[ 
https://issues.apache.org/jira/browse/SPARK-7180?page=com.atlassian.jira.plugin.system.issuetabpanels:all-tabpanel
 ]

Andrew Or updated SPARK-7180:
-----------------------------
    Description: 
Simple reproduction:
{code}
class Parent extends Serializable {
  val a = "a"
  val b = "b"
}

class Child extends Parent with Serializable {
  val c = Array(1)
  val d = Array(2)
  val e = Array(3)
  val f = Array(4)
  val g = Array(5)
  val o = new Object
}

// ArrayOutOfBoundsException
SparkEnv.get.closureSerializer.newInstance().serialize(new Child)
{code}

I dug into this a little and found that we are trying to fill the fields of 
`Parent` with the values of `Child`. See the following output I generated by 
adding println's everywhere:
{code}
* Visiting object org.apache.spark.serializer.Child@2c3299f6 of type 
org.apache.spark.serializer.Child
  - Found 2 class data slot descriptions
  - Looking at desc #1: org.apache.spark.serializer.Parent: static final long 
serialVersionUID = 3254964199136071914L;
    - Found 2 fields
      - Ljava/lang/String; a
      - Ljava/lang/String; b
    - getObjFieldValues: 
      - [I@23faa614
      - [I@1cad7d80
      - [I@420a6d35
      - [I@3a87d472
      - [I@2b8ca663
      - java.lang.Object@1effc3eb
{code}
SerializationDebugger#visitSerializable found two fields that belong to the 
parents, but it tried to cram the child's values into these two fields.
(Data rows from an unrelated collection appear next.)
Lemma range_covers s ua n : fits 32 ua -> 0 < n -> ua + n <= 0xC0000000 ->
  mapped s ua (ua + n) <->
  forall a, a ∈ range_step ua (roundUp (ua + n)) 0x1000 -> is_Some (utrans s a).
Proof.
  intros Hu Hn Hl. unfold fits in Hu. rewrite roundUp_spec by (unfold fits; lia).
  set (lim := ua + n) in *. pose proof (Z.div_mod (lim + 4095) 4096 ltac:(lia)) as Hd.
  pose proof (Z.mod_pos_bound (lim + 4095) 4096 ltac:(lia)).
  assert (Htop : (lim + 4095) / 4096 <= 0xC0000) by (apply Z.lt_succ_r, Z.div_lt_upper_bound; lia).
  split.
  - intros Hm a [Ha _]%elem_of_range_step; [|lia]. destruct (Z.ltb_spec a lim).
    + apply Hm. lia.
    + destruct (Hm (lim - 1) ltac:(lia)) as [p Hp]. exists p. rewrite <- Hp.
      apply utrans_page; [unfold fits; lia..|].
      replace ((lim - 1) / 0x1000) with ((lim + 4095) / 4096 - 1).
      * symmetry. apply (Z.div_unique _ _ _ (a - ((lim + 4095) / 4096 - 1) * 4096)); lia.
      * apply (Z.div_unique _ _ _ (lim - 1 - ((lim + 4095) / 4096 - 1) * 4096)); lia.
  - intros Hall x Hx. set (k := x / 4096 - ua / 4096).
    pose proof (Z.div_mod x 4096 ltac:(lia)). pose proof (Z.div_mod ua 4096 ltac:(lia)).
    pose proof (Z.mod_pos_bound x 4096 ltac:(lia)). pose proof (Z.mod_pos_bound ua 4096 ltac:(lia)).
    assert (x / 4096 <= (lim + 4095) / 4096 - 1).
    { apply Z.lt_succ_r. apply Z.div_lt_upper_bound; [lia|]. unfold Z.succ. lia. }
    assert (ua / 4096 <= x / 4096) by (apply Z.div_le_mono; lia).
    destruct (Hall (ua + k * 4096)) as [p Hp].
    { apply elem_of_range_step; [lia|]. split; [lia|]. replace (ua + k * 4096 - ua) with (k * 4096) by lia. apply Z.mod_mul. lia. }
    exists p. rewrite <- Hp. apply utrans_page; [unfold fits; lia..|].
    apply (Z.div_unique _ _ _ (ua mod 4096)); lia.
Qed.

(** C2. verify_user_addr on a range of at least one byte that does not wrap around:
    it changes nothing, and accepts exactly the ranges below 3 GB whose pages are all
    mapped, whatever permissions it is asked for. The kernel can read an accepted range.
    If every page of it has PTE_W and no two share a frame, the kernel can store any
    bytes there and finds them afterwards, with every byte of memory outside of the
    range as before. If a page of an accepted range is read-only, the same store stops
    the kernel: it faults in kernel mode, since CR0_WP is set. *)
Theorem verified_range_is_usable s ua pm bs :
  let n := Z.of_nat (length bs) in
  walkable s -> 0 <= ua -> 0 < n -> ua + n < 2 ^ 32 -> Forall (fits 8) bs ->
  exists r, verify_user_addr (cr3_dir s) ua n pm s = Done r s /\ (r = 0 \/ r = -1) /\
    (r = 0 <-> ua + n <= 0xC0000000 /\ mapped s ua (ua + n)) /\
    (r = 0 -> apart s ua (ua + n) ->
       (exists old, user_bytes (length bs) ua s = Done old s /\ length old = length bs) /\
       (writable s ua (ua + n) -> exists s', user_store ua bs s = Done tt s' /\
          user_bytes (length bs) ua s' = Done bs s' /\
          forall l, 0 <= l.2 -> (forall a, ua <= a < ua + n -> uloc s a <> Some l) -> memb s' l = memb s l) /\
       (forall a, ua <= a < ua + n -> can_store s a = false -> user_store ua bs s = Stop BadAccess)).
Proof.
  intros n O Hu Hn Hw Hbs. assert (Hfit : fits 32 ua) by (unfold fits; lia).
  assert (Hv : exists r, verify_user_addr (cr3_dir s) ua n pm s = Done r s /\ (r = 0 \/ r = -1) /\
    (r = 0 <-> ua + n <= 0xC0000000 /\ mapped s ua (ua + n))).
  { destruct (Z.leb_spec (ua + n) 0xC0000000) as [Hle|Hgt].
    - destruct (verify_user_addr_run s ua n pm O Hfit Hn Hle) as (r & H1 & H2 & H3).
      exists r. split_and!; [done..|]. rewrite H3, (range_covers s ua n) by done. tauto.
    - exists (-1). split_and!; [|by right|lia]. unfold verify_user_addr.
      rewrite uaddr2va_id by done. rewrite u32_small by lia. unfold MMAP_USER_TOP.
      by rewrite (proj2 (Z.ltb_lt _ _) Hgt), orb_true_r. }
  destruct Hv as (r & H1 & H2 & H3). exists r. split_and!; [done..|]. intros H0 Hap. apply H3 in H0 as [Hle Hm].
  assert (W : window s ua (ua + n)) by (split; [lia|done|done]). split_and!.
  - eexists. split; [apply (user_bytes_win ua (ua + n)); [done|lia..]|]. rewrite length_fmap, length_seqZ. lia.
  - intros Hwr. destruct (user_store_win ua (ua + n) s ua bs W) as (s' & E & F & U & L); [lia|lia|done|].
    exists s'. split_and!; [done| |done].
    rewrite (user_bytes_win ua (ua + n) s' (length bs) ua (window_frames _ _ _ _ F W)) by lia. f_equal. apply (stored_bytes ua (ua + n) s); (done || lia).
  - intros a Ha Hs. by apply (user_store_stops ua (ua + n) s ua bs a W); [lia|lia| |].
Qed.

(** * User addresses and directories *)

Lemma user_va va : 0 <= va < 0xC0000000 -> accountable (va_addr va) = true /\ pdx va <> TMPX.
Proof.
  intros H. unfold va_addr.
  assert (Hd : pdx va = va / 2 ^ 22 /\ 0 <= va / 2 ^ 22 < 768).
  { assert (0 <= va / 2 ^ 22 < 768) by (split; [apply Z.div_pos; lia|apply Z.div_lt_upper_bound; lia]).
    split; [|done]. unfold pdx. rewrite Z.shiftr_div_pow2 by lia. change 0x3FF with (Z.ones 10).
    rewrite Z.land_ones by lia. apply Z.mod_small. lia. }
  assert (Hp : 0 <= ptx va < 1024).
  { unfold ptx. change 0x3FF with (Z.ones 10). rewrite Z.land_ones by lia. apply Z.mod_pos_bound. lia. }
  destruct Hd as [Hd Hr]. rewrite <- Hd in Hr. rewrite u32_small by lia. split; [|unfold TMPX; vm_compute (pdx MMAP_KERNEL_TMP_PAGE_BASE); lia].
  unfold accountable, MMAP_KERNEL_TOP. rewrite (proj2 (Z.leb_le _ _)), (proj2 (Z.ltb_lt _ _)) by lia. done.
Qed.

(** A change to a directory that keeps its tables. *)
Definition dir_upd (d : Z) (g : PageDirInfo -> PageDirInfo) (s : mm) : mm :=
  match dirs s !! d with Some i => set_dirs (<[d := g i]> (dirs s)) s | None => s end.

Section update.
Context (d : Z) (g : PageDirInfo -> PageDirInfo) (Hg : forall i, pgtables (g i) = pgtables i).
Implicit Types s : mm.

Lemma dir_upd_tabs s d' : tabs_of (dir_upd d g s) d' = tabs_of s d'.
Proof using Hg.
  unfold dir_upd. destruct (dirs s !! d) as [i|] eqn:Hi; [|done]. unfold tabs_of. cbn.
  destruct (decide (d' = d)) as [->|Hne]; [rewrite lookup_insert_eq, Hi; cbn; by rewrite Hg|by rewrite lookup_insert_ne].
Qed.
Lemma dir_upd_rest s : phys (dir_upd d g s) = phys s /\ ptes (dir_upd d g s) = ptes s /\ tables (dir_upd d g s) = tables s /\
  tmp_pages (dir_upd d g s) = tmp_pages s /\ cr3_dir (dir_upd d g s) = cr3_dir s /\ frames (dir_upd d g s) = frames s /\
  cpu_of (dir_upd d g s) = cpu_of s.
Proof. unfold dir_upd. by destruct (dirs s !! d). Qed.
Lemma dir_upd_loc s d' va : loc_of (dir_upd d g s) d' va = loc_of s d' va.
Proof using Hg. unfold loc_of. by rewrite dir_upd_tabs. Qed.
Lemma dir_upd_utrans s a : utrans (dir_upd d g s) a = utrans s a.
Proof using Hg.
  destruct (dir_upd_rest s) as (_ & Ep & Et & _ & Ec & _). unfold utrans. rewrite Ec, dir_upd_loc.
  destruct (loc_of s _ _); cbn; [|done]. by rewrite Ep, Et.
Qed.
Lemma dir_upd_ok base s : mm_ok base s -> mm_ok base (dir_upd d g s).
Proof using Hg.
  destruct (dir_upd_rest s) as (Eh & Ep & Et & Eb & Ec & _ & _).
  assert (Ek : tmp_table (dir_upd d g s) = tmp_table s) by (unfold tmp_table; by rewrite dir_upd_tabs).
  intros [R H1 H2 H3 H4 H5 H6 H7]. split.
  - by rewrite Eh, Ep.
  - intros l w. rewrite Ep, Et. apply H1.
  - by rewrite Eb.
  - by rewrite Ek, Et.
  - intros d' ts n t. rewrite dir_upd_tabs, Ek, Et. apply H4.
  - intros t r. rewrite Ek, Ep, Eb. apply H5.
  - intros r. rewrite Et, Eb. apply H6.
  - rewrite Ec. unfold dir_upd. destruct (dirs s !! d); [|done]. cbn. apply lookup_insert_is_Some'. by right.
Qed.
End update.

(** * Which directory is loaded, where the breaks are, what the frames hold

    Mapping and unmapping pages does not touch cr3, nor the breaks of a directory and the
    counts of its program and stack pages, nor what is in the frames. *)

Definition breaks (i : PageDirInfo) : Z * Z * Z * Z := (start_brk i, end_brk i, count_stack i, count_program i).
Definition loaded (s : mm) : Z * gmap Z (Z * Z * Z * Z) * gmap Z (list Z) := (cr3_dir s, breaks <$> dirs s, frames s).

Section keeps_loaded.
Notation keeps := (keeps_proj loaded).

Lemma keeps_zp {A} (m : M pm A) : keeps (zp m).
Proof. intros s. unfold zp, zoom. by destruct (m (phys s)). Qed.
Lemma keeps_dir_rd d : keeps (dir_rd d).
Proof. apply keeps_get. intros s. by destruct (dirs s !! d). Qed.
Lemma keeps_dir_wr d g : (forall i, breaks (g i) = breaks i) -> keeps (dir_wr d g).
Proof.
  intros Hg s. unfold dir_wr, dir_rd. m_unfold. destruct (dirs s !! d) as [i|] eqn:Hi; [|done].
  unfold loaded. cbn. do 2 f_equal. rewrite fmap_insert, Hg. apply insert_id. by rewrite lookup_fmap, Hi.
Qed.
Lemma keeps_pte_rd l : keeps (pte_rd l).
Proof. apply keeps_get. intros s. by case_bool_decide. Qed.
Lemma keeps_pte_wr l w : keeps (pte_wr l w).
Proof. apply keeps_get. intros s. by case_bool_decide. Qed.
Lemma keeps_pushcli : keeps pushcli.
Proof. by intros s. Qed.
Lemma keeps_popcli : keeps popcli.
Proof. intros s. unfold popcli. m_unfold. by destruct (do_popcli _). Qed.
Lemma keeps_int_disable : keeps ASSERT_int_disable.
Proof. intros s. unfold ASSERT_int_disable, eflags_read. m_unfold. by destruct (IF (cpu_of s)). Qed.
#[local] Hint Extern 1 (keeps_proj loaded (dir_wr _ _)) => (apply keeps_dir_wr; by intros []) : keeps.
Hint Resolve keeps_zp keeps_dir_rd keeps_pte_rd keeps_pte_wr keeps_pushcli keeps_popcli keeps_int_disable : keeps.

Lemma keeps_page_get d va : keeps (page_get d va).
Proof. unfold page_get. keeps_go. Qed.
Lemma keeps_account d v n : keeps (account d v n).
Proof. unfold account. keeps_go. Qed.
Lemma keeps_tmp_page_get : keeps tmp_page_get.
Proof.
  unfold tmp_page_get. apply keeps_bind; [apply keeps_int_disable|]. intros _. apply keeps_get. intros s. cbv zeta.
  m_unfold. repeat (case_match; simplify_eq; try done).
Qed.
Hint Resolve keeps_page_get keeps_account keeps_tmp_page_get : keeps.

Lemma keeps_page_remove d va b : keeps (page_remove d va b).
Proof.
  unfold page_remove. keeps_go.
Qed.
Lemma keeps_tmp_page_put va : keeps (tmp_page_put va).
Proof.
  unfold tmp_page_put. keeps_go.
Qed.
Lemma keeps_table_clear k : keeps (table_clear k).
Proof. by apply keeps_modify. Qed.
Lemma keeps_insert_entry d p va pm l : keeps (insert_entry d p va pm l).
Proof. unfold insert_entry. pose proof keeps_page_remove. keeps_go. Qed.
Hint Resolve keeps_tmp_page_put keeps_table_clear keeps_insert_entry : keeps.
The 
mismatch of number of fields here throws the ArrayOutOfBoundExceptions as a 
result. The culprit is this line: 
https://github.com/apache/spark/blob/4d9e560b5470029143926827b1cb9d72a0bfbeff/core/src/main/scala/org/apache/spark/serializer/SerializationDebugger.scala#L150,
 which runs reflection on the object `Child` even when it's considering the 
description for `Parent`.

  was:
This is most likely not specific to FunSuite, but I when I try to serialize one 
(don't ask why) e.g. ExecutorAllocationManagerSuite, I get an 
ArrayOutOfBoundsException.

I dug into this a little and found that in 
`SerializationDebugger#visitSerializable` incorrectly associates a class's 
fields with another's values. For instance, in the output I generated from 
adding println's everywhere:

{code}
* Visiting ExecutorAllocationManagerSuite 
(org.apache.spark.ExecutorAllocationManagerSuite)
*** visiting serializable object (class 
org.apache.spark.ExecutorAllocationManagerSuite, ExecutorAllocationManagerSuite)
  Final object = ExecutorAllocationManagerSuite + 
org.apache.spark.ExecutorAllocationManagerSuite
  Final object description org.apache.spark.ExecutorAllocationManagerSuite: 
static final long serialVersionUID = 5565470274968132811L;
  Slot descs 2
    - org.scalatest.FunSuite: static final long serialVersionUID = 
-5883370421614863475L;
      > fields = 4
        >> Lorg/scalatest/Suite$NoArgTest$; NoArgTest$module
        >> Lorg/scalatest/Assertions$AssertionsHelper; assertionsHelper
        >> Lorg/scalatest/Engine; org$scalatest$FunSuiteLike$$engine
        >> Ljava/lang/String; styleName
      > numObjFields = 4
    - org.apache.spark.ExecutorAllocationManagerSuite: static final long 
serialVersionUID = 5565470274968132811L;
      > fields = 5
        >> Z invokeBeforeAllAndAfterAllEvenIfNoTestsAreExpected
        >> Z org$scalatest$BeforeAndAfter$$runHasBeenInvoked
        >> Lscala/collection/mutable/ListBuffer; 
org$apache$spark$ExecutorAllocationManagerSuite$$contexts
        >> Ljava/util/concurrent/atomic/AtomicReference; 
org$scalatest$BeforeAndAfter$$afterFunctionAtomic
        >> Ljava/util/concurrent/atomic/AtomicReference; 
org$scalatest$BeforeAndAfter$$beforeFunctionAtomic
      > numObjFields = 3
{code}

We can see that the ExecutorAllocationManagerSuite has two class data slot 
descriptions. The first one refers to fields that belong to FunSuite, and the 
second fields that belong to ExecutorAllocationManagerSuite.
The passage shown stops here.